The California State Teachers Retirement Fund is, likewise, watching its $162 million investment in Blum Capital Partners' funds trickle down to nothingness.
The poor performance of Blum Capital in comparison to similar funds has caused the Los Angeles City Employees Retirement System (LACERS) to divest itself of $50 million in two Blum funds. Wilshire Consulting (which advises public pension funds) told LACERS, last year, that it "recommends immediate withdrawal of funds from Blum Capital." Wilshire reported that about half of Blum's partners had left his firm as profits evaporated.

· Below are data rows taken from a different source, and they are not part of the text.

Definition rx_handle_syn (seq flags : Z) (options : tcp_options) (t : tcp_connection) : tcp_connection :=
  let t := if has (tcp_state t) (TCP_STATE_RCVD TCP_SYN) && negb (seq =? rcv_ack t)
           then or_flags TCP_ACK_PENDING t else t in
  if has flags TCP_SYN then tcp_rx_syn seq options t else t.

Definition rx_segment (e er : env) (src dest seq_bytes ack_bytes : list Z) (raw_win flags : Z)
  (options : tcp_options) (payload : list Z) (t : tcp_connection) : option (tcp_connection * res unit) :=
  let seq := be_val seq_bytes in
  let t := match tsopt options with Some tsval => set_ts_val tsval t | None => t end in
  let old_xfer_window := tcp_xfer_window t in
  opt! (t, rc) := rx_handle_ack er src dest seq_bytes ack_bytes raw_win flags t in
  match rc with
  | Err err => Some (t, Err err)
  | Ok tt =>
      let t := rx_handle_syn seq flags options t in
      let seq := if has flags TCP_SYN then u32 (seq + 1) else seq in
      let '(t, rc) := if has flags TCP_RST then tcp_rx_rst seq t else (t, Ok tt) in
      match rc with
      | Err err => Some (t, Err err)
      | Ok tt => Some (rx_finish e seq old_xfer_window (tcp_rx_enqueue seq flags payload t), Ok tt)
      end
  end.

During the spring and summer of 2012 emails subject to the California Public Records Act flew back and forth between Sacramento and San Francisco like screech owls as CalPERS tried, unsuccessfully, to meet directly with Blum to discuss the untenable situation with his funds.

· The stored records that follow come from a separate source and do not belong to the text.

(** Closing preserves the invariant, also when a FIN has just been marked as
    received. *)
Lemma inv_close_fin c (fin : bool) rc t : tcp_inv c t -> deleted t = false -> 0 <= snd_sent t ->
  (fin = true -> syn_rcvd (tcp_state t) = true) ->
  tcp_inv c (tcp_close rc (if fin then or_state (TCP_STATE_RCVD TCP_FIN) t else t)).
Proof.
  intros [Hs Hd Hi Hg Hq Ho Hf Hn] Hdel Hpos Hfin.
  set (u := if fin then or_state (TCP_STATE_RCVD TCP_FIN) t else t).
  assert (Eu : tcp_state u = (if fin then Z.lor (tcp_state t) (TCP_STATE_RCVD TCP_FIN) else tcp_state t)
               /\ snd_sent u = snd_sent t /\ deleted u = deleted t /\ rx_queue u = rx_queue t)
    by (subst u; destruct fin; done).
  destruct Eu as (U1&U2&U3&U4).
  assert (Er : syn_rcvd (tcp_state u) = syn_rcvd (tcp_state t)).
  { rewrite U1. destruct fin; [|done]. unfold syn_rcvd. rewrite has_lor. apply orb_false_r. }
  destruct (syn_rcvd (tcp_state t)) eqn:Hr.
  - destruct (tcp_close_spec rc u Er ltac:(by rewrite U2)) as (C1&C2&C3&C4&C5&_).
    set (t' := tcp_close rc u) in *. set (em := list_empty (tx_queue t')) in *. rewrite U1, U2 in C1.
    destruct (close_state_ok c (tcp_state t) fin (snd_sent t) em Hs Hr) as (K1&K2&K3&K4&_).
    { intros. by apply Hn. }
    cbv zeta in *. rewrite <- C1 in K1, K2, K3, K4. rewrite U3, Hdel in C4. split; auto; rewrite ?C4; try done.
    + symmetry. by apply Z.eqb_neq.
    + intros Hc _ Ha. rewrite K4 in Ha. apply orb_false_iff in Ha as [Ha Hb].
      apply negb_false_iff, Z.eqb_eq in Hb. specialize (Hn Hc eq_refl Ha). lia.
  - destruct fin; [by specialize (Hfin eq_refl)|].
    destruct (tcp_close_delete rc u Er) as (C1&C2&C3&C4&_&C5&_). split; rewrite ?C1, ?C2, ?C4; auto; try done.
    apply closed_ok.
Qed.

Lemma inv_close c rc t : tcp_inv c t -> deleted t = false -> 0 <= snd_sent t -> tcp_inv c (tcp_close rc t).
Proof. intros. by apply (inv_close_fin c false). Qed.

(** Forced closes: the state is set to CLOSED first. *)
Lemma inv_force c rc t : tcp_inv c (tcp_close rc (set_tcp_state TCP_CLOSED t)).
Proof.
  destruct (tcp_close_delete rc (set_tcp_state TCP_CLOSED t) eq_refl) as (C1&C2&C3&C4&_&C5&_).
  split; rewrite ?C1, ?C2, ?C4; auto; try done. apply closed_ok.
Qed.

Lemma inv_discard c t : tcp_inv c t -> tcp_inv c (discard_last t).
Proof. intros [Hs Hd Hi Hg Hq Ho Hf Hn]. split; auto. intros Hne. apply Hq. by intros E; cbn in Hne; rewrite E in Hne. Qed.

(** The range of the sequence space in flight. *)
Lemma xmit_seq_len_nonneg t : 0 <= xmit_seq_len t.
Proof. unfold xmit_seq_len. destruct (has _ _); apply uwrap_range; lia. Qed.

Lemma sent_xmit e s t : 0 <= snd_sent t -> 0 <= snd_sent (tcp_xmit_sack e s t).
Proof.
  intros H. destruct (tcp_xmit_sack_spec e s t) as (_&T&_). destruct (timer t); [by rewrite T|].
  destruct T as [-> _]. apply xmit_seq_len_nonneg.
Qed.

Lemma sent_rx_ack ack win t : 0 <= snd_sent t -> 0 <= snd_sent (tcp_rx_ack ack win t).1.
Proof.
  intros H. destruct (tcp_rx_ack_state ack win t) as [S _]. destruct (_ || _); [destruct S as (_&->&_); done|].
  destruct S as (_&_&->). lia.
Qed.

Lemma sent_close rc t : 0 <= snd_sent t -> 0 <= snd_sent (tcp_close rc t).
Proof.
  intros H. unfold tcp_close. case_if; [done|].
  set (t1 := if negb (has _ _) then _ else _). assert (0 <= snd_sent t1).
  { subst t1. case_if; [by apply sent_rx_ack|done]. }
  case_if; done.
Qed.

(** The invariant that is preserved throughout: [tcp_inv] with a nonnegative
    amount in flight. *)
Definition inv (c : bool) (t : tcp_connection) : Prop := tcp_inv c t /\ 0 <= snd_sent t.

Lemma inv_app_op c t op : inv c t -> inv c (run_app_op t op).
Proof.
  intros [H Hn]. pose proof (inv_gone _ _ H) as Hgone.
  destruct op as [e data|e rc|]; cbn [run_app_op]; unfold xfer_closed in Hgone.
  - case_if; [done|]. split; [|by apply sent_xmit]. apply inv_xmit. destruct H as [Hs Hd' Hi Hg Hq Ho Hf Hsent]. by split.
  - destruct (has (conn_flags t) TCP_XFER_CLOSED); [done|]. split; [|by apply sent_xmit, sent_close].
    apply inv_xmit, inv_close; [done| |done]. destruct (deleted t); [by discriminate Hgone|done].
  - split; [by apply inv_discard|done].
Qed.

Lemma inv_app c ops t : inv c t -> inv c (run_app ops t).
Proof. revert t. induction ops as [|op ops IH]; intros t H; [done|]. apply IH, inv_app_op, H. Qed.

(** Once the peer's SYN has been received, neither the application nor a
    received packet deletes the connection. *)
Definition synced (t : tcp_connection) : Prop := syn_rcvd (tcp_state t) = true /\ deleted t = false.

Lemma close_state_synced s sent empty : syn_rcvd s = true -> syn_rcvd (close_state s sent empty) = true.
Proof.
  unfold syn_rcvd, close_state, ack_state. intros H. repeat case_if; rewrite ?has_lor, H; done.
Qed.

Lemma synced_close rc t : synced t -> 0 <= snd_sent t -> synced (tcp_close rc t).
Proof.
  intros [Hr Hd] Hn. destruct (tcp_close_spec rc t Hr Hn) as (C1&_&_&C4&_). split; [|congruence].
  rewrite C1. by apply close_state_synced.
Qed.

Lemma synced_xmit e s t : synced t -> synced (tcp_xmit_sack e s t).
Proof.
  intros [Hr Hd]. destruct (tcp_xmit_sack_spec e s t) as (F&_). split; [by rewrite (xf_state _ _ F)|].
  by rewrite (xf_deleted _ _ F).
Qed.

Lemma synced_app_op t op : synced t -> 0 <= snd_sent t -> synced (run_app_op t op).
Proof.
  intros H Hn. destruct op; cbn [run_app_op]; repeat case_if; try done; apply synced_xmit; [done|].
  by apply synced_close.
Qed.

Lemma synced_app c ops t : inv c t -> synced t -> synced (run_app ops t).
Proof.
  revert t. induction ops as [|op ops IH]; intros t Hi H; [done|]. apply IH; [by apply inv_app_op|].
  apply synced_app_op; [done|]. apply Hi.
Qed.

In July 2012, Blum summoned Joseph A. Dear, CalPERS' chief investment officer, by email, to his $10.3 million home in Aspen, Colorado. Blum and the Brookings Institute and the Gates Foundation were hosting a meeting with staffers from the Obama White House, the World Bank, and MasterCard:
Please come to our dinner. We also encourage you to attend the Brookings Blum Gates Roundtable sessions. They are only in the mornings and we take great hikes in the afternoons. I'd be happy to show you and Anne around. Please do come to the barbeque. We'd love to have you join us.
Blum attached an invitation decorated with a pair of cowboy boots to the couple's $10 million Bear Paw Ranch:
"We are pleased to invite you to a casual country western gathering at the Aspen ranch of Senator Dianne Feinstein and Mr. Richard C. Blum. Casual 'Cowboy' Dress"
A CALPERS spokesperson said that Dear did not go to Aspen that summer.
But the terrible returns on its Blum-managed funds have not stopped CalPERS from investing $4.1 billion in GI Partners, a real estate speculation fund created by CBRE Group. And CalPERS holds more than $1 billion invested in several other entities at which Blum is also an executive: TPG Capital and TPG Newbridge Capital.
But it is clear that without regular injections of the public's wealth, Blum Capital Partners and CBRE would be scrounging for their last meal—if corporations really were people. It almost goes without saying that the Blum-Feinstein family fortune is founded upon its uncanny ability to command billions of dollars in publicly-owned capital, cowboy dresses and barbecues notwithstanding.
Blum did not return emails and telephone calls requesting comment for this story.